I am sure a lot will be said in the public realm about the passing of Robin Williams. Some will be compassionate, and some not. I speak as one who knows that dark hour, who has personally walked thorugh that "dark night of the soul" and yet somehow for me the "glass did break" and I was restored and returned and am here today to speak out.
It was after the death of my mother who succumbed to breast cancer that I went on a spiritual pilgrimage of sorts, and the Lord found me and captured my heart. I truly do not know if I would still be here had I not found Jesus. I know that having faith is no assurance you will make it through the depths of despair. Yet I will never forget the night that I was so despondent that my husband had to hide all the pills and knives in our home. I crawled out of bed that night and crept downstairs. I opened the phone book and found the Suicide Prevention hotline (LINK HERE) As I was talking to the agent, there was an odd click and I thought I was disconnected. Instead, I found myself talking to the head nurse at Meriter Hospital Psych Ward, the ward I had just been discharged from several weeks prior. She was confused and asked who I was and why I was calling. I explained I had been calling Suicide Prevention but was somehow disconnected and patched through to them. She actually remembered me which as you read below may not be surprising. I was the "psychotic depressed postpartum woman" who ended up in her Psych Ward for two inpatient stays over a period of three weeks just after my son was born. She said to me "TRACEY, YOU DO NOT WANT TO COME BACK HERE! You will be OK. You will make it through it. Just go back to sleep and get some rest, you are going to get better." It was true, I did NOT want to go back there. Being hospitalized in the psych ward was a scary thing in a scary place. It was not comforting to be there. So I hung up the phone, woke up my husband, and you know what he did? He opened his Bible and all I remember from my haze of non-sleep that night is that he read, and read, and read those words over me nonstop for hours until the morning and the painful desire to END IT ALL finally left.
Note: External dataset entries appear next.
(** What a [commit] does to the directory before its token is dropped. *)
Lemma fs_commit_spec io staged store d d' store' r :
  token_ok d staged → fs_commit io staged store d = (d', store', r) →
  ∃ d0, d' = drop_staged (unlink_ok io) staged d0 ∧ next_capability d0 = next_capability d ∧
    match r with
    | Err e => d0 = d ∧ (e = ForeignStagedArtifact ↔ staged_capability staged ≠ fs_capability store)
    | Ok id => id = staged_id staged ∧ staged_capability staged = fs_capability store ∧
        ∃ bytes t, staged_state staged = StagedFile t ∧ files d !! t = Some bytes ∧
          files d0 !! id = Some bytes ∧
          (d0 = d ∨ files d !! id = None ∧ d0 = set_files (<[id := bytes]> (files d)) d)
    end.
Proof.
  intros (n & b & Hid & Hs & _) E. unfold fs_commit in E.
  destruct (Z.eqb_spec (staged_capability staged) (fs_capability store)) as [Hc|Hc]; cbn [negb] in E.
  2: { injection E as <- <- <-. exists d. by split_and!. }
  rewrite Hs in E. set (t := temporary_name (staged_id staged) n) in *.
  assert (Hread : ∀ f x, read_file f (fs_max_content_bytes store) x ≠ Err ForeignStagedArtifact).
  { intros [] []; cbn; try done. unfold read_capped. by destruct (_ <? _)%Z. }
  destruct (link_fault io) eqn:Hl; [|by injection E as <- <- <-; exists d; split_and!..].
  destruct (files d !! t) as [bytes|] eqn:Et; [|by injection E as <- <- <-; exists d; split_and!].
  destruct (files d !! staged_id staged) as [old|] eqn:Eo.
  - destruct (read_file (existing_fault io) _ _) as [existing|e] eqn:E1.
    2: { injection E as <- <- <-. exists d. split_and!; try done. split; [|done].
         intros ->. by apply Hread in E1. }
    destruct (read_file (staged_fault io) _ _) as [staged_bytes|e] eqn:E2.
    2: { injection E as <- <- <-. exists d. split_and!; try done. split; [|done].
         intros ->. by apply Hread in E2. }
    destruct (str_eqb existing staged_bytes) eqn:Eb; injection E as <- <- <-; exists d; [|by split_and!].
    apply str_eqb_eq in Eb as <-.
    assert (old = bytes) as ->.
    { revert E1 E2. unfold read_file, read_capped.
      destruct (existing_fault io), (staged_fault io); try done.
      destruct (_ <? _)%Z; [done|]. intros [= ->]. destruct (_ <? _)%Z; [done|]. by intros [= ->]. }
    split_and!; try done. exists bytes, t. by split_and!; auto.
  - injection E as <- <- <-. exists (set_files (<[staged_id staged := bytes]> (files d)) d).
    split_and!; try done. exists bytes, t. cbn. rewrite lookup_insert_eq. by split_and!; auto.
Qed.
Lemma import_entries_outcome io l d d' u :
  NoDup (map key_digest l) → (∀ e, e ∈ l → reads_back e) →
  import_entries io l d = (d', Ok u) →
  (∀ e, e ∈ l → ∃ leaf, key_digest_leaf (key_digest e) = Some leaf ∧ cached d' !! leaf = Some (to_text e)) ∧
  (∀ name, (∀ e, e ∈ l → key_digest_leaf (key_digest e) ≠ Some name) → cached d' !! name = cached d !! name).
Proof.
  revert d. induction l as [|x l IH]; intros d Hnd Hr; cbn [import_entries].
  - intros [= <-]. split; [set_solver|done].
  - cbn [map] in Hnd. apply NoDup_cons in Hnd as [Hx Hnd].
    destruct (verify_entry (to_text x) None) as [y| |] eqn:Ev; [|done..].
    destruct (put_entry _ x d) as [d1 [[]|e]] eqn:Ep; [|done]. intros E.
    apply put_entry_outcome in Ep. destruct (key_digest_leaf (key_digest x)) as [leaf|] eqn:El; [|by destruct Ep].
    destruct Ep as (Ho & Hl & _). apply IH in E as [Hin Hout]; [|done|intros e He; apply Hr; by right]. split.
    + intros e [->|He]%elem_of_cons; [|by apply Hin]. exists leaf. split; [done|]. rewrite Hout; [done|].
      intros e He Hle. apply Hx. rewrite (leaf_inj _ _ _ El Hle). by apply list_elem_of_fmap_2.
    + intros name Hn. rewrite Hout, Ho; [done| |].
      * intros ->. by apply (Hn x); [left|].
      * intros e He. apply Hn. by right.
Qed.

(** C22. A hit is for the key that was asked.  Whatever is in the directory, an
    entry is returned only if its payload has the recorded digest and its
    recorded provenance is bound to the very digest of the key; unless the hash
    collides on the two texts, every identity of that provenance - workflow,
    node, their versions, invocation, request, policy - is the one asked for, and
    so are the input hashes, when they are texts of one non-empty line. *)
Theorem node_cache_hit_binds m key entries_ok read d e :
  bind m = Ok key → lookup_key entries_ok read key d = Ok (Hit e) →
  key_digest e = digest key ∧ payload_sha256 e = payload_digest (payload e) ∧
  schema_version e = NODE_CACHE_SCHEMA_VERSION ∧
  sha256 (framed (provenance e)) = sha256 (framed m) ∧
  (no_collision (framed (provenance e)) (framed m) →
     identities (provenance e) = identities m ∧
     (Forall plain_hash (m_input_artifact_hashes (provenance e)) →
      Forall plain_hash (m_input_artifact_hashes m) →
      m_input_artifact_hashes (provenance e) ≡ₚ m_input_artifact_hashes m)).
Proof.
  intros Hb Hl. unfold lookup_key in Hl. apply bind_Ok in Hl as (leaf & _ & Hl).
  destruct read; [|done..]. destruct (cached d !! leaf) as [bytes|]; [|done]. injection Hl as Hl.
  apply verify_entry_Hit in Hl as (_ & Hv & Hp & _ & (key' & Hk & Hd) & Hkey). cbn in Hkey.
  apply bind_Ok_key in Hb as ->. apply bind_Ok_key in Hk as ->. cbn [digest] in *.
  rewrite <- Hkey in Hd. apply (proj1 (digest_bytes_eq _ _)) in Hd. split_and!; [done..|]. intros Hnc.
  apply Hnc, framed_identities in Hd. split; [done|]. by apply identities_hashes.
Qed.

(** A published entry is found.  [put] changes nothing but the file of the
    entry's key.  When it succeeds that file holds the entry - a lookup of the
    key returns it, if it was made for the key - and when it fails, at whatever
    call, the file holds what it held, nothing, the entry, or what another
    process published meanwhile, never a part of anything; the temporaries are
    those of before if they can be removed. *)
Theorem node_cache_put_outcome io e d d' r leaf :
  put_entry io e d = (d', r) → key_digest_leaf (key_digest e) = Some leaf →
  (∀ name, name ≠ leaf → cached d' !! name = cached d !! name) ∧
  match r with
  | Ok _ => cached d' !! leaf = Some (to_text e) ∧
      ∀ m key, made_for m key e → reads_back e → lookup_key true NoFault key d' = Ok (Hit e)
  | Err _ => cached d' !! leaf = cached d !! leaf ∨ cached d' !! leaf = None ∨
             cached d' !! leaf = Some (to_text e) ∨
             ∃ x, raced io = Some x ∧ cached d' !! leaf = Some x
  end ∧
  (unlink_ok io = true → (∀ n, residue (attempts io n) = None) → tmp_files d' = tmp_files d).
Proof.
  intros E Hl. apply put_entry_outcome in E. rewrite Hl in E. destruct E as (Ho & Hr & Ht).
  split; [done|]. split; [|done]. destruct r; [|done]. split; [done|].
  intros m key Hm Hb. assert (Hd : key_digest e = digest key) by by destruct Hm as [_ (? & ? & ->)].
  rewrite Hd in Hl. unfold lookup_key, path_for, verified_entries_dir. rewrite Hl.
  cbn [ensure mbind result_bind]. rewrite Hr. f_equal. by eapply made_verifies.
Qed.
Definition u64_field (object : list (string * Value)) (key : string) :
    result TypedOutputError Z := ok_or (object_get key object ≫= v_u64).

(*| runtime/typed_protocol.rs 800-820 parse_completeness *)
Definition parse_completeness (value : Value) : result TypedOutputError Completeness :=
  if match v_str value with Some s => str_eqb s "complete" | None => false end then Ok Complete
  else
    object ← ok_or (v_object value);
    require_keys object ["truncated"];;
    truncated ← ok_or (object_get "truncated" object);
    fields ← ok_or (v_object truncated);
    require_keys fields ["seq"; "token"];;
    seq ← u64_field fields "seq";
    if (2 ^ 32 <=? seq)%Z then Err InvalidJson
    else
      token ← string_field fields "token";
      Truncated <$> Continuation_new seq token.

(*| runtime/typed_protocol.rs 913-925 parse_spans *)
Definition parse_span (item : Value) : result TypedOutputError SourceSpan :=
  object ← ok_or (v_object item);
  require_keys object ["artifact_id"; "start"; "end"];;
  start ← u64_field object "start";
  stop ← u64_field object "end";
  artifact ← string_field object "artifact_id";
  SourceSpan_new artifact start stop.
(*| runtime/typed_protocol.rs 909-927 parse_spans *)
Definition parse_spans (value : Value) : result TypedOutputError (list SourceSpan) :=
  items ← ok_or (v_array value); traverse parse_span items.

(*| runtime/typed_protocol.rs 933-940 parse_artifacts *)
Definition parse_artifact (item : Value) : result TypedOutputError ArtifactRef :=
  object ← ok_or (v_object item);
  require_keys object ["artifact_id"; "sha256"];;
  artifact ← string_field object "artifact_id";
  sha256 ← string_field object "sha256";
  ArtifactRef_new artifact sha256.
(*| runtime/typed_protocol.rs 929-942 parse_artifacts *)
Definition parse_artifacts (value : Value) : result TypedOutputError (list ArtifactRef) :=
  items ← ok_or (v_array value); traverse parse_artifact items.

Definition parse_field {A : Type} (parse : Value → result TypedOutputError A)
    (object : list (string * Value)) (key : string) : result TypedOutputError A :=
  value ← ok_or (object_get key object); parse value.

(*| runtime/typed_protocol.rs 822-907 parse_payload *)
Definition parse_payload (value : Value) : result TypedOutputError TypedPayload :=
  object ← ok_or (v_object value);
  code ← string_field object "kind";
  kind ← node_parse code;
  match kind with
  | KSentinel =>
      require_keys object ["kind"; "verdict"; "spans"; "artifacts"];;
      code ← string_field object "verdict";
      verdict ← verdict_parse code;
      spans ← parse_field parse_spans object "spans";
      artifacts ← parse_field parse_artifacts object "artifacts";
      Ok (PSentinel (mk_SentinelEvidence verdict spans artifacts))
  | KFirewall =>
      policy ← match object_get "policy" object with
               | Some policy =>
                   require_keys object ["kind"; "decision"; "artifacts"; "policy"];;
                   Some <$> ok_or (stamp_wire policy ≫= stamp_try_from)
               | None => require_keys object ["kind"; "decision"; "artifacts"];; Ok None
               end;
      code ← string_field object "decision";
      decision ← decision_parse code;
      artifacts ← parse_field parse_artifacts object "artifacts";
      Ok (PFirewall (mk_FirewallRecord decision artifacts policy))
  | KCompactState =>
      require_keys object ["kind"; "key"; "op"; "artifacts"];;
      code ← string_field object "op";
      op ← parse_state_op code;
      key ← string_field object "key";
      artifacts ← parse_field parse_artifacts object "artifacts";
      Ok (PCompactState (mk_CompactStateDelta key op artifacts))
  | KIssueCard =>
      require_keys object ["kind"; "id"; "status"; "spans"];;
      code ← string_field object "status";
      status ← parse_issue_status code;
      id ← string_field object "id";
      spans ← parse_field parse_spans object "spans";
      Ok (PIssueCard (mk_IssueCard id status spans))
  | KDependency =>
      require_keys object ["kind"; "from"; "to"; "judgment"; "artifacts"];;
      from ← string_field object "from";
      to ← string_field object "to";
      code ← string_field object "judgment";
      judgment ← judgment_parse code;
      artifacts ← parse_field parse_artifacts object "artifacts";
      Ok (PDependency (mk_DependencyRecord from to judgment artifacts))
  | KEscalation =>
      require_keys object ["kind"; "target"; "artifacts"];;
      code ← string_field object "target";
      target ← target_parse code;
      artifacts ← parse_field parse_artifacts object "artifacts";
      Ok (PEscalation (mk_EscalationRecord target artifacts))
  end.

(*| runtime/typed_protocol.rs 754-781 parse_typed_value *)
Definition parse_typed_value (value : Value) : result TypedOutputError TypedOutput :=
  object ← ok_or (v_object value);
  if has_key "rationale" object then Err RationaleNotEnabled
  else
    version ← u64_field object "schema_version";
    if negb (version =? TYPED_OUTPUT_SCHEMA_VERSION_V1)%Z then Err UnknownSchemaVersion
    else
      require_keys object ["schema_version"; "node"; "completeness"; "payload"];;
      code ← string_field object "node";
      node ← node_parse code;
      completeness ← parse_field parse_completeness object "completeness";
      payload ← parse_field parse_payload object "payload";
      if negb (bool_decide (payload_kind payload = node)) then Err InvalidJson
      else TypedOutput_new payload completeness.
That was truly my darkest night. I still had over 9 months to go before the depression fully lifted. But I was shaken to the core by how God's hand reached out through that darkness (and literally through the phone lines), how not only was He holding me moment by moment through it--even when it didn't feel like He was there--but He lifted me out of it by His grace.
For those who have not personally endured mental illness, I am so thankful. So thankful that you have not had to endure the personal and crippling pain, and the pain of the stigma that you carry for the inward challenges that are upon you and at times consume your life. Yet for any who wonder how someone could ever think of doing something "so selfish", I want to share a video, a video that is painful to watch, as you hear the parents of a soldier sharing his final note. In sharing this video, I hope we are shaken to the core to reach out to those around us in our own corner of the world, to speak Hope, Love, and Truth to these people walking through their darkest nights; this man's story is tragic and so hard to bear. Yet in watching it, we are honoring his life, honoring his pain, and allowing the Lord to open our eyes to the numbing pain so many people in this world are walking through. Like the verse from 1Corinthians 2:11a "For who knows a person's thoughts except their own spirit within them? .... Here is the video: https://www.youtube.com/watch?v=6BiNq677QQQ
In my life, I now see that Jesus truly is the Way, the Truth, and the Life, and it is only when we cling to Him, truly cling to Him with all we've got, that we can ever hope to find the true peace that passes all understanding (Phillipians 4:7)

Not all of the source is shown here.